### Work item:
The answer should consist solely of the lines from the first one below through the line containing "exists result c'", copied exactly.

### Given data:
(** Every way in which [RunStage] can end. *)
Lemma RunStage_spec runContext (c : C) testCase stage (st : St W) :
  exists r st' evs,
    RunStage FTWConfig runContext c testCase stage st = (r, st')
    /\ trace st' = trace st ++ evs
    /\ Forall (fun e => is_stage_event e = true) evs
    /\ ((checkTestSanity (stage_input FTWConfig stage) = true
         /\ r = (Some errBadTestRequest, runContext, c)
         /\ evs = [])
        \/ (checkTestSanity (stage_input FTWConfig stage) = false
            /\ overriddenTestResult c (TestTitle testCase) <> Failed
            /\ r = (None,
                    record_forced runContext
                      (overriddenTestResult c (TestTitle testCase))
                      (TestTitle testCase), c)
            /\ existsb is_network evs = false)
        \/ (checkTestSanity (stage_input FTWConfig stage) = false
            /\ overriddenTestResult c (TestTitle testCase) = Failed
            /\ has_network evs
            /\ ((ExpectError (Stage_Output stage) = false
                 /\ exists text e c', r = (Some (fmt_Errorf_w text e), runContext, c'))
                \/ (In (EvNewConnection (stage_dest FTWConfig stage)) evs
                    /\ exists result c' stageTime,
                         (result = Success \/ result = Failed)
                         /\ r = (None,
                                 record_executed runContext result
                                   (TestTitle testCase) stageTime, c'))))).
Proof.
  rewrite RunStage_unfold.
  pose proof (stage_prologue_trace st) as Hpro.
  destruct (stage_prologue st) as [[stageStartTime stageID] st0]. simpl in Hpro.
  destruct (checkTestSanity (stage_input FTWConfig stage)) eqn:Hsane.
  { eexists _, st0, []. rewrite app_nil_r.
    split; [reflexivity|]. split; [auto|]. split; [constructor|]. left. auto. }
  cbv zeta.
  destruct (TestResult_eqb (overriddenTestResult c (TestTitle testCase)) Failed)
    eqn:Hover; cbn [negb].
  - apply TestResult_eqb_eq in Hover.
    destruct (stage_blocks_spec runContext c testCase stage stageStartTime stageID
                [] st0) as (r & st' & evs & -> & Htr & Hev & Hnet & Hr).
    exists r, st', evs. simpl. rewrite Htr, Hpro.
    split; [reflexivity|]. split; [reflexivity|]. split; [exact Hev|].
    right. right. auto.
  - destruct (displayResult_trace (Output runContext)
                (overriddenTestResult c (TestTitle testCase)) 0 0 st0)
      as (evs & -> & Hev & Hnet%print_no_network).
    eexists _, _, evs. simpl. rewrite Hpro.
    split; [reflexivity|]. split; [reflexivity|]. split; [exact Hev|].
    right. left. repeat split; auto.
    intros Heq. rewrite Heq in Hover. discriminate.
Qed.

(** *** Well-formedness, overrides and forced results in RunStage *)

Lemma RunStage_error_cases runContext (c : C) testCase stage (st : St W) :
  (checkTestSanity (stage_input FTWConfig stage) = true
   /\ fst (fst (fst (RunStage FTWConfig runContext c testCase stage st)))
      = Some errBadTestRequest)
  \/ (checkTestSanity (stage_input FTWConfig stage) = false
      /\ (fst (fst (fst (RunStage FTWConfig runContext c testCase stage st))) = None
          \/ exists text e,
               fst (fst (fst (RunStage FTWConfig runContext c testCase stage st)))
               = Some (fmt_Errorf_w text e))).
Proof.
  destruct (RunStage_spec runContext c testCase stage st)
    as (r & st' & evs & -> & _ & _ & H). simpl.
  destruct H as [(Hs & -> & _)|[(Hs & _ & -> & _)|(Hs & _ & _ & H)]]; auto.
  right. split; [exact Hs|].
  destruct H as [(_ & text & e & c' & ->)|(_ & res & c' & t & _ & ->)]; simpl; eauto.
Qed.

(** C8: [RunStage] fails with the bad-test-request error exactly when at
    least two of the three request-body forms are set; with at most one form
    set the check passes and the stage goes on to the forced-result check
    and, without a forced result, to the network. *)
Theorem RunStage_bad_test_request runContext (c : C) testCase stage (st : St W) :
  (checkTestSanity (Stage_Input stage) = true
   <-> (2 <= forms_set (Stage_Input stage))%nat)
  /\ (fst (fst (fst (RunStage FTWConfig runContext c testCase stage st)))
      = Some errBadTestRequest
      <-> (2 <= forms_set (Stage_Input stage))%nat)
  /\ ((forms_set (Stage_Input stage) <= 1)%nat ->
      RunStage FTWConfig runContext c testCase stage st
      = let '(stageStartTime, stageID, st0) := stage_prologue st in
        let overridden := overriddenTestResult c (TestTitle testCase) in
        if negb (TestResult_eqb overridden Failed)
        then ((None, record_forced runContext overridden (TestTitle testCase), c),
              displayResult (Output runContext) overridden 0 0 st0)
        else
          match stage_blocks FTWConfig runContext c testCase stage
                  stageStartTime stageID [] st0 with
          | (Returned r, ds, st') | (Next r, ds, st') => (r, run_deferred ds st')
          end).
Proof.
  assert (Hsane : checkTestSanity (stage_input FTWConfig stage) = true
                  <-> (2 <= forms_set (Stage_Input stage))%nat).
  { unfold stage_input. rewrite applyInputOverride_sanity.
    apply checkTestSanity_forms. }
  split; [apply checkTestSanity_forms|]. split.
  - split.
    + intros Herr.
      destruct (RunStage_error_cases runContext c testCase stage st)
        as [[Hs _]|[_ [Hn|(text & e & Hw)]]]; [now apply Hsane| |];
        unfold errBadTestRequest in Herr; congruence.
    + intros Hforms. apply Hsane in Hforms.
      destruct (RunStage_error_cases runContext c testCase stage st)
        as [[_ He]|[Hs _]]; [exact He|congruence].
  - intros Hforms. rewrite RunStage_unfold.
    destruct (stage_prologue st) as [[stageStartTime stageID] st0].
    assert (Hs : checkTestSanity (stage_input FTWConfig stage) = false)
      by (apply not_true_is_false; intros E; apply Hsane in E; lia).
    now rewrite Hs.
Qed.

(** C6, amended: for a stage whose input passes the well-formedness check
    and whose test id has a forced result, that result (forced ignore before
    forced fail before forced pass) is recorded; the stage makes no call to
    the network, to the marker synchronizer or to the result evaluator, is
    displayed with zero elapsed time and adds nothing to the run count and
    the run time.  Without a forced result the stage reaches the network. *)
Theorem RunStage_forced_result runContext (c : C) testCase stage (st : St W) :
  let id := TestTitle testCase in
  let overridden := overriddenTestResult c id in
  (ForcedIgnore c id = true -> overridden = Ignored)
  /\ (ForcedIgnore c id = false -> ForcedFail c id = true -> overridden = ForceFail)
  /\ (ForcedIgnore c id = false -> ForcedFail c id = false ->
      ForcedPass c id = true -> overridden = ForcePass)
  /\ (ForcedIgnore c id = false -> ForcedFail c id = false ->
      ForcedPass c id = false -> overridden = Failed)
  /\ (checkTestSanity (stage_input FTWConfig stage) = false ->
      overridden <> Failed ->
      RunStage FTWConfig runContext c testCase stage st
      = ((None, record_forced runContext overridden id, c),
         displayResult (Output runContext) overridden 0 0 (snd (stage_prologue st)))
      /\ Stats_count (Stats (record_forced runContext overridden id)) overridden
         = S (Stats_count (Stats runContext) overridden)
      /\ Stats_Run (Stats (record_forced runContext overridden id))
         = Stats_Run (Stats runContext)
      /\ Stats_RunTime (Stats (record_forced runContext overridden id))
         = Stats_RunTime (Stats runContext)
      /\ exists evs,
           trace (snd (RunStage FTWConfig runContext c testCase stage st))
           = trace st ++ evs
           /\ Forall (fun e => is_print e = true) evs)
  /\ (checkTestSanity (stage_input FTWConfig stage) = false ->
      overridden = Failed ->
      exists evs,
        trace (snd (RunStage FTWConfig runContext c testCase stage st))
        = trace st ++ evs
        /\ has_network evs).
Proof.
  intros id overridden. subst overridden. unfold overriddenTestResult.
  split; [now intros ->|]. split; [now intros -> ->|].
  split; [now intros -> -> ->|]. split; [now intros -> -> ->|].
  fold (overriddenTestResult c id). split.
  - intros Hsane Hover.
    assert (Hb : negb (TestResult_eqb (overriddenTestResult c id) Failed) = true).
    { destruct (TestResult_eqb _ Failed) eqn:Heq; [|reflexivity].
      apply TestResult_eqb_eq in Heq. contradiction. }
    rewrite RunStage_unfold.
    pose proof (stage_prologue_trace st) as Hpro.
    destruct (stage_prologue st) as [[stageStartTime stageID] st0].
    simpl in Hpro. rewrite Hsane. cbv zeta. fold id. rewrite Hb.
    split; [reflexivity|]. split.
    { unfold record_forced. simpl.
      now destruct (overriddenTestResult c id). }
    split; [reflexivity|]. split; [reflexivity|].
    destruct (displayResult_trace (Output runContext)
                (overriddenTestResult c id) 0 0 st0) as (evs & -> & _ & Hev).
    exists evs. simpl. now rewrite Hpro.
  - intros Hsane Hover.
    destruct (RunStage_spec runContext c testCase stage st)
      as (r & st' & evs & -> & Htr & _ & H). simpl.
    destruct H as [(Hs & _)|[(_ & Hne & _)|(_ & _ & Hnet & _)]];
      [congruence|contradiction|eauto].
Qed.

### Result for this task:
(** Every way in which [RunStage] can end. *)
Lemma RunStage_spec runContext (c : C) testCase stage (st : St W) :
  exists r st' evs,
    RunStage FTWConfig runContext c testCase stage st = (r, st')
    /\ trace st' = trace st ++ evs
    /\ Forall (fun e => is_stage_event e = true) evs
    /\ ((checkTestSanity (stage_input FTWConfig stage) = true
         /\ r = (Some errBadTestRequest, runContext, c)
         /\ evs = [])
        \/ (checkTestSanity (stage_input FTWConfig stage) = false
            /\ overriddenTestResult c (TestTitle testCase) <> Failed
            /\ r = (None,
                    record_forced runContext
                      (overriddenTestResult c (TestTitle testCase))
                      (TestTitle testCase), c)
            /\ existsb is_network evs = false)
        \/ (checkTestSanity (stage_input FTWConfig stage) = false
            /\ overriddenTestResult c (TestTitle testCase) = Failed
            /\ has_network evs
            /\ ((ExpectError (Stage_Output stage) = false
                 /\ exists text e c', r = (Some (fmt_Errorf_w text e), runContext, c'))
                \/ (In (EvNewConnection (stage_dest FTWConfig stage)) evs
                    /\ exists result c' stageTime,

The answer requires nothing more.